FIG. 1 is a functional block diagram of an electronic device according to an embodiment of the present invention. The electronic device 100 includes a chip 110 , a memory 120 , an input device 130 , and an output device 140 . The chip 110 includes an audio transmission circuit 111 , a processing circuit 112 , an audio processing circuit 114 , an analog-to-digital converter (ADC) 115 , and a digital-to-analog converter (DAC) 116 . The processing circuit 112 includes a processor 112 _ a and an auxiliary processor 112 _ b . The chip 110 is coupled to the memory 120 . The memory 120 is used to store a plurality of program instructions and/or codes, and other data.

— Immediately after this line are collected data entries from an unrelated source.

(** C9: a successful [NewWebSession] returns a session that expires at the
    instant the server clock shows, taken in UTC, plus [WebSessionTTL], which
    is 10 minutes (600000000000 ns).  The session ID and the bearer token are
    the hex encodings of two successive reads of 32 bytes from the random
    source; the token of [GenerateToken] is the hex encoding of a read of 16
    bytes. *)
Theorem new_session_expiry_and_token_lengths s :
  (forall userName sess s',
     NewWebSession userName s = (Ok sess, s') ->
     Expires (WS sess) = Time_Add (Time_UTC (Now (clock s)).1) WebSessionTTL /\
     unixNano (Expires (WS sess)) = unixNano (Now (clock s)).1 + 10 * 60 * 1000000000 /\
     location (Expires (WS sess)) = UTCLocation /\
     exists id bearer : bytes,
       length id = 32%nat /\ length bearer = 32%nat /\
       sess_ID sess = EncodeToString id /\
       BearerToken (WS sess) = EncodeToString bearer /\
       entropy s = (id ++ bearer ++ entropy s')%list) /\
  (forall nodeName role ttl outputToken s',
     GenerateToken nodeName role ttl s = (Ok outputToken, s') ->
     exists raw : bytes,
       length raw = 16%nat /\
       JoinTokenRole (EncodeToString raw) role = Ok outputToken /\
       ProvisioningService s' !! EncodeToString raw
         = Some ({| tok_DomainName := nodeName; tok_Role := role |}, ttl) /\
       entropy s = (raw ++ entropy s')%list) /\
  WebSessionTTL = 10 * Minute /\
  Minute = 60 * 1000000000 /\
  WebSessionTokenLenBytes = 32%nat /\
  TokenLenBytes = 16%nat.
Proof.
  split; [ | split ]; [ | | done ].
  - intros userName sess s' Hrun.
    apply NewWebSession_Ok in Hrun
      as (priv & pub & b1 & ca & privateKey & cert & b2 & user & Hlen1 & Hlen2 &
          _ & _ & _ & _ & _ & Hrest & ->).
    cbn [WS Expires sess_ID BearerToken]. repeat split.
    exists (take WebSessionTokenLenBytes (entropy s)),
      (take WebSessionTokenLenBytes (drop WebSessionTokenLenBytes (entropy s))).
    rewrite Hrest, !length_take, !take_drop.
    unfold WebSessionTokenLenBytes in *. repeat split; lia.
  - intros nodeName role ttl outputToken s' Hrun.
    apply GenerateToken_Ok in Hrun as (_ & _ & Hlen & Hjoin & ->).
    exists (take TokenLenBytes (entropy s)). proj_simpl.
    rewrite length_take, take_drop, lookup_insert_eq.
    unfold TokenLenBytes in *. repeat split; [ lia | done ].
Qed.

The input device 130 is used to input an analog input signal ASin (e.g., a speech signal) to the chip 110 . The input device 130 may be a microphone.
The ADC 115 is used to convert the analog input signal ASin into a digital signal D 1 .
The audio transmission circuit 111 is used to receive a digital input signal DSin through a digital signal transceiver circuit (including but not limited to a wired network module, a wireless network module, a Bluetooth module, etc.).
The audio processing circuit 114 is used to perform audio processing on the digital input signal DSin or the digital signal D 1 to generate the to-be-processed signal SN. In some embodiments, the audio processing circuit 114 may include a pulse density modulation (PDM) to pulse-code modulation (PCM) circuit, a resampling circuit, a filter circuit, and a digital programmable gain amplifier (DPGA). The PDM to PCM circuit is used to convert a PDM signal into a PCM signal. The resampling circuit is used to convert the high-sampling-rate PCM signal into a low-sampling-rate PCM signal. The filter circuit is used to filter out high frequency components and DC components. The DPGA is used to adjust the gain of the filtered signal.
In some embodiments, the chip 110 further includes a direct memory access (DMA) circuit. The DMA circuit stores the to-be-processed signal SN generated by the audio processing circuit 114 in the memory 120 , and reads the to-be-processed signal SN from the memory 120 and then provides it to the processing circuit 112 .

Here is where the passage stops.